Version 4 (modified by markw, 15 years ago) |
---|
Which URI to use in your RDF?
Guideline 1. Use the data provider's URL as your identifier, unless it uses get arguments; in this case, it is a more stable case to use something like LSRN to do the redirect for you. This is because arguments expose an interface that is prone to change - if it changes, all triplestores on earth have to be updated; however with a redirect, there is only one update required.

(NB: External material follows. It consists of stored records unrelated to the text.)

(** One turn of the inner loop that returns: one call, for this child,
    and the counter moves exactly when the call counts as a creation. *)
Lemma cp_story_loop_body_Ok (n : Z) (k : string) (cs cs1 j : Z) (s : Story)
    (w w1 : World) :
  story_loop_body n k cs (j, s) w = (Ok cs1, w1) ->
  let res := oracle (served w) in
  exists es,
    events w1 = events w ++ es /\
    served w1 = S (served w) /\
    posts es = [(issue_request (story_issue_data s k), res)] /\
    cs1 = cs + (if is_created (outcome_of res) then 1 else 0).
Proof.
  unfold story_loop_body, create_story, bind, print, sleep, emit, ret.
  rewrite cp_create_issue_run. cbv zeta. simpl served. simpl events.
  unfold outcome_of, created_key.
  destruct (oracle (served w)) as [e|r]; [discriminate|].
  destruct (status_code r =? 201)%Z eqn:Hst.
  - destruct (json_body r) as [data|]; [|discriminate].
    destruct (truthy_opt (data !! "key")) eqn:Ht.
    + intros [= <- <-]. simpl. eexists. split; [|split; [reflexivity|split]].
      * rewrite <- !app_assoc. simpl. reflexivity.
      * simpl. rewrite Hst. reflexivity.
      * destruct (data !! "key"); [reflexivity | discriminate].
    + intros [= <- <-]. simpl. eexists. split; [|split; [reflexivity|split]].
      * rewrite <- !app_assoc. simpl. reflexivity.
      * simpl. rewrite Hst. reflexivity.
      * simpl. lia.
  - intros [= <- <-]. simpl. eexists. split; [|split; [reflexivity|split]].
    + rewrite <- !app_assoc. simpl. reflexivity.
    + simpl. rewrite Hst. reflexivity.
    + simpl. lia.
Qed.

Guideline 2. Often a provider offers multiple URLs for the same resource. e.g. the entrez query http://www.ncbi.nlm.nih.gov/sites/entrez?Db=pubmed&Cmd=ShowDetailView&TermToSearch=22177139 is the same as http://www.ncbi.nlm.nih.gov/pubmed/22177139 (the community recommend to use the later) or http://www.ebi.uniprot.org/entry/P05067 is the same as http://purl.uniprot.org/uniprot/P05067 (where UniProt? asks you use the later, which will give RDF if your HTTP header accepts it).
Document the URI pattern you use on freebase, to encourage uniformity. http://www.freebase.com/view/user/biohackathon/default_domain/views/namespace_1 This is a first-come-first-served approach to pick preferred URL pattern; the first data provider to cross-reference to a third party, gets to decide what URL pattern is in Freebase as "approved" (ideally with the 'blessing' of the third-party data provider)
Guideline 3. When there is more than one official URI for a concept e.g. PDB is available at PDBj, PDBe, RCSB PDB. Then choose the one that you prefer. And add owl:sameAs statements for each URL.